Observation data Epoch J2000 Equinox ICRS
- Constellation: Auriga
- Right ascension: 06^{h} 18^{m} 16.86513^{s}
- Declination: +46° 21′ 37.5926″
- Apparent magnitude (V): 6.33

Characteristics
- Evolutionary stage: giant
- Spectral type: K2 III
- B−V color index: 1.113±0.007

Astrometry
- Radial velocity (R_{v}): −3.35±0.20 km/s
- Proper motion (μ): RA: +12.111 mas/yr Dec.: −130.433 mas/yr
- Parallax (π): 8.5429±0.0330 mas
- Distance: 382 ± 1 ly (117.1 ± 0.5 pc)
- Absolute magnitude (M_{V}): 0.92

Details
- Mass: 1.43 M_{☉}
- Radius: 10.80±0.42 R_{☉}
- Luminosity: 49.2±0.3 L_{☉}
- Temperature: 4,552±62 K
- Metallicity [Fe/H]: −0.01±0.04 dex
- Age: 2.7±1.3 Gyr
- Other designations: 43 Aur, BD+46°1124, GC 8055, HD 43380, HIP 29949, HR 2239, SAO 41010

Database references
- SIMBAD: data

= 43 Aurigae =

Star in the constellation Auriga

43 Aurigae is a star located 382 light years away from the Sun in the northern constellation of Auriga.
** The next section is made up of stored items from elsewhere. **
Lemma frame_auto (g : Game) (events : list Event) (n : nat) :
  auto_firework (fst (fst (frame g events n)))
  = snd (fst (auto_spawn (fireworks (fst (handle_events g events n)))
                         (auto_firework g)
                         (snd (handle_events g events n)))).
Proof.
  rewrite <- (handle_events_auto events g n).
  unfold frame, bind, ret.
  destruct (handle_events g events n) as [g1 n1]. cbn [fst snd].
  destruct (auto_spawn (fireworks g1) (auto_firework g1) n1) as [sp n2].
  destruct (update_and_draw 0 [] (fst sp) n2) as [r n3]. reflexivity.
Qed.

(** X14. Through any run of the main loop the counter of the automatic
    fireworks stays within [[0, 60]] (it starts at 0), whatever the events
    received. *)
Theorem main_loop_counter (inputs : list (list Event)) :
  forall (g : Game) (n : nat),
    0 <= auto_firework g <= 60 ->
    0 <= auto_firework (fst (fst (main_loop g inputs n))) <= 60.
Proof.
  induction inputs as [|events inputs IH]; intros g n H; [exact H|].
  destruct (running g) eqn:Hrun.
  - rewrite (main_loop_cons g events inputs n Hrun). cbn [fst].
    apply IH. rewrite frame_auto. now apply auto_spawn_counter.
  - cbn [main_loop]. rewrite Hrun. exact H.
Qed.

(** *** Colours *)

Lemma explode_loop_color (fw : Firework) (N : Z) (range : list nat) :
  forall (ps : list Particle) (n : nat),
    Forall (fun p => p_color p = f_color fw) ps ->
    Forall (fun p => p_color p = f_color fw)
           (fst (explode_loop fw N range ps n)).
Proof.
  induction range as [|i range IH]; intros ps n Hps; [exact Hps|].
  rewrite explode_loop_step.
  destruct (Qlt_bool (tape (3 + n)%nat) (3 # 10)); apply IH.
  - repeat (apply Forall_app; split; [|repeat constructor]). exact Hps.
  - apply Forall_app; split; [exact Hps | repeat constructor].
Qed.

Lemma reachable_colors (fw : Firework) :
  reachable fw ->
  f_vx fw = 0%Q /\ Forall (fun p => p_color p = f_color fw) (f_particles fw).
Proof.
  induction 1 as [x ty c n | fw n Hr (Hvx & Hc)].
  - split; [reflexivity | constructor].
  - destruct (f_exploded fw) eqn:E.
    + rewrite (Firework_update_exploded fw n E).
      cbn [fst f_vx f_particles f_color]. split; [exact Hvx|].
      rewrite update_particles_filter. cbn [app].
      apply Forall_forall. intros p' Hin.
      apply filter_In in Hin. destruct Hin as [Hin _].
      apply in_map_iff in Hin. destruct Hin as (p & <- & Hin).
      rewrite Forall_forall in Hc. exact (Hc p Hin).
    + rewrite (Firework_update_ascending fw n E).
      destruct (trigger (ascend fw)); [|split; [exact Hvx | exact Hc]].
      destruct (explode_fields (ascend fw) n)
        as (_ & _ & _ & Ec & Evx & _ & _ & _).
      rewrite Ec, Evx. split; [exact Hvx|].
      rewrite explode_particles. apply explode_loop_color. exact Hc.
Qed.

(** X15. A Firework keeps one colour and no horizontal speed: in every
    reachable state [vx] is 0, every particle of the burst has the colour
    of its Firework, and every circle [draw()] draws, rocket, trail or
    particle, is of that colour. *)
Theorem one_colour (fw : Firework) :
  reachable fw ->
  f_vx fw = 0%Q /\
  Forall (fun p => p_color p = f_color fw) (f_particles fw) /\
  forall c, In c (Firework_draw fw) -> c_color c = f_color fw.
Proof.
  intro Hr. destruct (reachable_colors fw Hr) as [Hvx Hc].
  split; [exact Hvx|]. split; [exact Hc|].
  intros c Hin. unfold Firework_draw in Hin.
  destruct (f_exploded fw); cbn [negb] in Hin.
  - apply in_flat_map in Hin. destruct Hin as (p & Hp & Hin).
    rewrite Forall_forall in Hc. rewrite <- (Hc p Hp).
    unfold Particle_draw in Hin.
    apply in_app_or in Hin. destruct Hin as [Hin | [<- | []]];
      [|reflexivity].
    destruct (1 <? length (p_trail p))%nat; [|contradiction].
    apply in_map_iff in Hin. now destruct Hin as ([i pos] & <- & _).
  - apply in_app_or in Hin. destruct Hin as [Hin | [<- | []]];
      [|reflexivity].
    destruct (1 <? length (f_trail fw))%nat; [|contradiction].
    apply in_map_iff in Hin. now destruct Hin as ([i pos] & <- & _).
Qed.

End Simulation.

(** ** The program run on sample oracles *)

Lemma tape_half_unit : forall n, (0 <= tape_half n < 1)%Q.
Proof. intro n. unfold tape_half. lra. Qed.

Lemma tape_cycle_unit : forall n, (0 <= tape_cycle n < 1)%Q.
Proof.
  intro n. unfold tape_cycle, Qle, Qlt. cbn [Qnum Qden].
  pose proof (Nat.mod_upper_bound n 10 ltac:(lia)). lia.
Qed.
(** X3. Every body of nine digits has exactly one pair of check digits:
    with two more characters appended, the validator answers true exactly
    when they are the two check digits of the body and the eleven digits
    are not all identical. The ten strings of one repeated ASCII digit do
    carry their own check digits, so it is the identical-digits guard alone
    that rejects them. *)
Theorem validar_cpf_check_digits :
  (forall cs a b,
     length cs = 9%nat -> so_de_digitos cs ->
     (validar_cpf (cs ++ [a; b]) = Ok true <->
      [a; b] = digitos_esperados cs /\ todos_iguais (cs ++ [a; b]) = false))
  /\ (forall v, (0 <= v <= 9)%Z ->
        digitos_esperados (replicate 9 (char_de_digito v)) = replicate 2 (char_de_digito v)
        /\ validar_cpf (replicate 11 (char_de_digito v)) = Ok false).
Proof.
  split.
  - intros cs a b Hl Hd. rewrite validar_cpf_is_spec. unfold validar_cpf_spec.
    rewrite so_digitos_app, (so_digitos_id cs Hd).
    destruct (isdigit a) eqn:Ha, (isdigit b) eqn:Hb.
    + assert (Hab : so_digitos [a; b] = [a; b]).
      { unfold so_digitos. cbn [List.filter]. rewrite Ha, Hb. reflexivity. }
      rewrite Hab, length_app, Hl. cbn [length Nat.add Nat.eqb negb orb].
      rewrite drop_app_length' by lia. rewrite (digitos_esperados_app cs [a; b] Hl).
      destruct (todos_iguais (cs ++ [a; b])).
      * split; [discriminate | intros [_ Hf]; discriminate].
      * split.
        -- intros [= Hv]. apply bool_decide_eq_true in Hv. split; [exact Hv | reflexivity].
        -- intros [Hv _]. f_equal. apply bool_decide_eq_true. exact Hv.
    + split.
      * assert (Hab : so_digitos [a; b] = [a]).
        { unfold so_digitos. cbn [List.filter]. rewrite Ha, Hb. reflexivity. }
        rewrite Hab, length_app, Hl. cbn. discriminate.
      * intros [He _]. pose proof (digitos_esperados_digitos cs) as Hdig.
        rewrite <- He in Hdig. unfold so_de_digitos in Hdig.
        apply Forall_cons in Hdig. destruct Hdig as [_ Hdig].
        apply Forall_cons in Hdig. destruct Hdig as [Hb' _]. congruence.
    + split.
      * assert (Hab : so_digitos [a; b] = [b]).
        { unfold so_digitos. cbn [List.filter]. rewrite Ha, Hb. reflexivity. }
        rewrite Hab, length_app, Hl. cbn. discriminate.
      * intros [He _]. pose proof (digitos_esperados_digitos cs) as Hdig.
        rewrite <- He in Hdig. unfold so_de_digitos in Hdig.
        apply Forall_cons in Hdig. destruct Hdig as [Ha' _]. congruence.
    + split.
      * assert (Hab : so_digitos [a; b] = []).
        { unfold so_digitos. cbn [List.filter]. rewrite Ha, Hb. reflexivity. }
        rewrite Hab, length_app, Hl. cbn. discriminate.
      * intros [He _]. pose proof (digitos_esperados_digitos cs) as Hdig.
        rewrite <- He in Hdig. unfold so_de_digitos in Hdig.
        apply Forall_cons in Hdig. destruct Hdig as [Ha' _]. congruence.
  - intros v Hv.
    assert (Hc : (v = 0 \/ v = 1 \/ v = 2 \/ v = 3 \/ v = 4 \/ v = 5 \/ v = 6 \/ v = 7
                 \/ v = 8 \/ v = 9)%Z) by lia.
    repeat (destruct Hc as [-> | Hc]; [split; reflexivity |]). subst v. split; reflexivity.
Qed.

(** ** Reading a PDF *)

Lemma texto_paginas_erro (antes depois : list (option str)) (texto : str) :
  texto_paginas (antes ++ None :: depois) texto = texto_paginas antes texto.
Proof.
  revert texto. induction antes as [| [conteudo |] antes IH]; intros texto.
  - reflexivity.
  - cbn [app texto_paginas]. apply IH.
  - reflexivity.
Qed.

Lemma texto_paginas_concat (conteudos : list str) (texto : str) :
  texto_paginas (map Some conteudos) texto
  = texto ++ concat (map (fun c => if bool_decide (c = []) then [] else c ++ [10%N]) conteudos).
Proof.
  revert texto. induction conteudos as [| c conteudos IH]; intros texto.
  - cbn. rewrite app_nil_r. reflexivity.
  - cbn [map texto_paginas concat]. rewrite IH.
    destruct (bool_decide (c = [])); [reflexivity |].
    rewrite <- !app_assoc. reflexivity.
Qed.
(** * MTProthon: the TL primitive codecs of [mtprothon/type_language/primitives.py]

    A shallow embedding of the Python module and the properties of its
    wire format.  Python [int] is [Z], [bytes] is [list byte], a
    [BytesIO] is a buffer with a read position, an exception is a
    [Raise] result, and a classmethod [deserialize(data)] is a function
    from the cursor to a result and the cursor after the call. *)

From Stdlib Require Import ZArith List Lia Bool.
From Stdlib Require Import Strings.Byte.
From stdpp Require Import base list gmap.

Local Open Scope Z_scope.

(** ** Bytes and Python integers *)

Abbreviation bytes := (list byte).

Definition Z_of_byte (b : byte) : Z := Z.of_N (Byte.to_N b).

Definition byte_of_Z (z : Z) : byte :=
  match Byte.of_N (Z.to_N (z mod 256)) with
  | Some b => b
  | None => x00
  end.

(** The exceptions the module can raise; they all come from builtins. *)
Inductive exn : Type :=
  | OverflowError       (* int.to_bytes: the value does not fit *)
  | ValueError          (* bytes([n]): n not in range(256) *)
  | StructError         (* struct.unpack: buffer of the wrong size *)
  | AttributeError      (* bytes has no attribute encode *)
  | UnicodeEncodeError  (* str.encode: surrogates not allowed *)
  | NoSuchObject.       (* model only: a reference that is not in the store *)

Inductive result (A : Type) : Type :=
  | Ok (a : A)
  | Raise (e : exn).
Arguments Ok {A} a.
Arguments Raise {A} e.

Definition bind_result {A B} (r : result A) (k : A -> result B) : result B :=
  match r with
  | Ok a => k a
  | Raise e => Raise e
  end.

(** [int.from_bytes(bs, byteorder="little")], unsigned. *)
Fixpoint from_bytes_le (bs : bytes) : Z :=
  match bs with
  | [] => 0
  | b :: t => Z_of_byte b + 256 * from_bytes_le t
  end.

(** [int.from_bytes(bs, byteorder="little", signed=signed)]: any length
    is accepted, the empty string included; when [signed], the top bit
    of the last byte is the sign. *)
Definition from_bytes (bs : bytes) (signed : bool) : Z :=
  let u := from_bytes_le bs in
  let nbits := 8 * Z.of_nat (length bs) in
  if signed && Z.testbit u (nbits - 1) then u - 2 ^ nbits else u.

(** The [n] low bytes of [v], least significant first (two's complement
    for a negative [v]). *)
Fixpoint to_bytes_le (v : Z) (n : nat) : bytes :=
  match n with
  | O => []
  | S n' => byte_of_Z v :: to_bytes_le (v / 256) n'
  end.

(** [v.to_bytes(n, byteorder="little", signed=signed)]: OverflowError
    when [v] is negative and unsigned, or needs more than [n] bytes. *)
Definition to_bytes (v : Z) (n : nat) (signed : bool) : result bytes :=
  let m := 2 ^ (8 * Z.of_nat n) in
  let fits := if signed then (- m <=? 2 * v) && (2 * v <? m)
              else (0 <=? v) && (v <? m) in
  if fits then Ok (to_bytes_le v n) else Raise OverflowError.

(** [bytes(l)] for a list of ints. *)
Fixpoint bytes_of_ints (l : list Z) : result bytes :=
  match l with
  | [] => Ok []
  | z :: t =>
      if (0 <=? z) && (z <? 256)
      then bind_result (bytes_of_ints t) (fun bs => Ok (byte_of_Z z :: bs))
      else Raise ValueError
  end.

(** ** The read cursor: [io.BytesIO] *)

Record BytesIO : Type := mkBytesIO { buf : bytes; pos : nat }.

(** The bytes from the position to the end of the buffer. *)
Definition remaining (d : BytesIO) : bytes := drop (pos d) (buf d).

Definition advance (d : BytesIO) (k : nat) : BytesIO :=
  {| buf := buf d; pos := (pos d + k)%nat |}.

(** A computation on the cursor: the cursor is mutated in place, so it
    is threaded through also when the call raises. *)
Definition M (A : Type) : Type := BytesIO -> result A * BytesIO.

Definition ret {A} (a : A) : M A := fun d => (Ok a, d).

Definition bind {A B} (m : M A) (k : A -> M B) : M B :=
  fun d =>
    match m d with
    | (Ok a, d') => k a d'
    | (Raise e, d') => (Raise e, d')
    end.

Notation "x <-- m ;; k" := (bind m (fun x => k))
  (at level 100, m at next level, right associativity).

(** [data.read(size)]: at most [size] bytes, fewer at the end of the
    buffer, everything left when [size] is negative; never an error. *)
Definition read (size : Z) : M bytes :=
  fun d =>
    let avail := remaining d in
    let k := if size <? 0 then length avail
             else Nat.min (Z.to_nat size) (length avail) in
    (Ok (take k avail), advance d k).

(** ** The TL objects *)

(** Modelled from the spec: the base class [TLObject] lives in
    [tlobject.py], which is not among the sources; the spec binds one
    value to each object (its backing field) and every method of this
    module reads it as [self.value], so an object is a record with that
    one field. *)
Record TLObject (V : Type) : Type := mkTLObject { value : V }.
Arguments mkTLObject {V} value.
Arguments value {V} t.

(** *** [Int], [Long], [Int128], [Int256] *)

(** The four classes share [serialize] and [deserialize] by inheritance
    and differ in the class attribute [LENGTH]. *)
Inductive IntClass : Type := Int | Long | Int128 | Int256.

Definition LENGTH (cls : IntClass) : nat :=
  match cls with
  | Int => 4
  | Long => 8
  | Int128 => 16
  | Int256 => 32
  end%nat.

Definition Int_serialize (cls : IntClass) (self : TLObject Z) (signed : bool)
  : result bytes :=
  to_bytes (value self) (LENGTH cls) signed.

Definition Int_deserialize (cls : IntClass) (signed : bool) : M Z :=
  bs <-- read (Z.of_nat (LENGTH cls)) ;;
  ret (from_bytes bs signed).

(** *** [Double] *)

(** A Python float, as its IEEE-754 binary64 bit pattern. *)
Record float : Type := mkFloat { float_bits : Z }.

(** [struct.unpack('<d', b)] raises [struct.error] unless [b] has
    exactly 8 bytes. *)
Definition struct_unpack_d (b : bytes) : result float :=
  if (length b =? 8)%nat then Ok (mkFloat (from_bytes_le b))
  else Raise StructError.

Definition Double_deserialize : M float :=
  bs <-- read 8 ;;
  fun d => (struct_unpack_d bs, d).

(** *** [Bool] *)

Definition BOOL_TRUE : Z := 0x997275b5.
Definition BOOL_FALSE : Z := 0xbc799737.

Definition Bool_serialize (self : TLObject bool) : result bytes :=
  let constructor_id := if value self then BOOL_TRUE else BOOL_FALSE in
  Int_serialize Int (mkTLObject constructor_id) false.

Definition Bool_deserialize : M bool :=
  v <-- Int_deserialize Int false ;;
  ret (v =? BOOL_TRUE).

(** *** [Bytes] *)

Definition Bytes_serialize (self : TLObject bytes) : result bytes :=
  let len := Z.of_nat (length (value self)) in
  bind_result
    (if len <=? 253
     then bind_result (bytes_of_ints [len]) (fun p => Ok (p ++ value self))
     else bind_result (to_bytes len 3 false)
            (fun l3 => Ok ([xfe] ++ l3 ++ value self)))
    (fun result =>
       let current_length := Z.of_nat (length result) in
       let padding_needed := (4 - current_length mod 4) mod 4 in
       Ok (result ++ repeat x00 (Z.to_nat padding_needed))).

Definition Bytes_deserialize : M bytes :=
  b1 <-- read 1 ;;
  let first_byte := from_bytes b1 false in
  len <-- (if first_byte <=? 253 then ret first_byte
           else b3 <-- read 3 ;; ret (from_bytes b3 false)) ;;
  read len.

(** *** [String] *)

(** A Python [str], as its code points (each from 0 to 0x10FFFF). *)
Abbreviation str := (list Z).

(** [s.encode("utf-8")], one code point at a time; a surrogate raises
    [UnicodeEncodeError]. *)
Definition encode_char (c : Z) : result bytes :=
  if c <? 0x80 then Ok [byte_of_Z c]
  else if c <? 0x800 then
    Ok [byte_of_Z (Z.lor 0xC0 (Z.shiftr c 6));
        byte_of_Z (Z.lor 0x80 (Z.land c 0x3F))]
  else if (0xD800 <=? c) && (c <=? 0xDFFF) then Raise UnicodeEncodeError
  else if c <? 0x10000 then
    Ok [byte_of_Z (Z.lor 0xE0 (Z.shiftr c 12));
        byte_of_Z (Z.lor 0x80 (Z.land (Z.shiftr c 6) 0x3F));
        byte_of_Z (Z.lor 0x80 (Z.land c 0x3F))]
  else
    Ok [byte_of_Z (Z.lor 0xF0 (Z.shiftr c 18));
        byte_of_Z (Z.lor 0x80 (Z.land (Z.shiftr c 12) 0x3F));
        byte_of_Z (Z.lor 0x80 (Z.land (Z.shiftr c 6) 0x3F));
        byte_of_Z (Z.lor 0x80 (Z.land c 0x3F))].

Fixpoint encode_utf8 (s : str) : result bytes :=
  match s with
  | [] => Ok []
  | c :: t =>
      bind_result (encode_char c) (fun bc =>
      bind_result (encode_utf8 t) (fun bt => Ok (bc ++ bt)))
  end.

(** What the field [value] of a [String] object can hold: the text it
    was built with, or the bytes [serialize] stores there. *)
Inductive pyval : Type :=
  | VStr (s : str)
  | VBytes (b : bytes).

(** [String] objects are shared with the caller and mutated by
    [serialize], so they live in a store and are passed by reference. *)
Abbreviation loc := positive.
Abbreviation store := (gmap loc (TLObject pyval)).

Definition String_serialize (self : loc) (h : store) : result bytes * store :=
  match h !! self with
  | None => (Raise NoSuchObject, h)
  | Some o =>
      match value o with
      | VBytes _ => (Raise AttributeError, h)
      | VStr s =>
          match encode_utf8 s with
          | Raise e => (Raise e, h)
          | Ok b =>
              (* self.value = ... ; return super().serialize() *)
              (Bytes_serialize (mkTLObject b), <[self := mkTLObject (VBytes b)]> h)
          end
      end
  end.

Section StringDecode.
(** [b.decode(errors="replace")]: the builtin decoder, total. *)
Variable decode_replace : bytes -> str.

Definition String_deserialize : M str :=
  b <-- Bytes_deserialize ;;
  ret (decode_replace b).
End StringDecode.

(** *** [Vector] *)

Definition ID : Z := 0x1CB5C415.

Section VectorOf.
(** The element class [type], through its [deserialize]. *)
Context {A : Type}.
Variable type_deserialize : M A.

(** [for _ in range(n): items.append(type.deserialize(data))] *)
Fixpoint Vector_loop (n : nat) (items : list A) : M (list A) :=
  match n with
  | O => ret items
  | S n' =>
      item <-- type_deserialize ;;
      Vector_loop n' (items ++ [item])
  end.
It is just bright enough to be barely visible to the naked eye with an apparent visual magnitude of 6.33. The star is moving closer to the Earth with a heliocentric radial velocity of −3.4 km/s.

This is an aging giant star with a stellar classification of K2 III, having exhausted the hydrogen at its core and expanded off the main sequence. Roughly three billion years old, this star has 1.43 times the mass of the Sun and 11 times the Sun's radius. It is radiating 49 times the luminosity of the Sun from its swollen photosphere at an effective temperature of 4,552 K.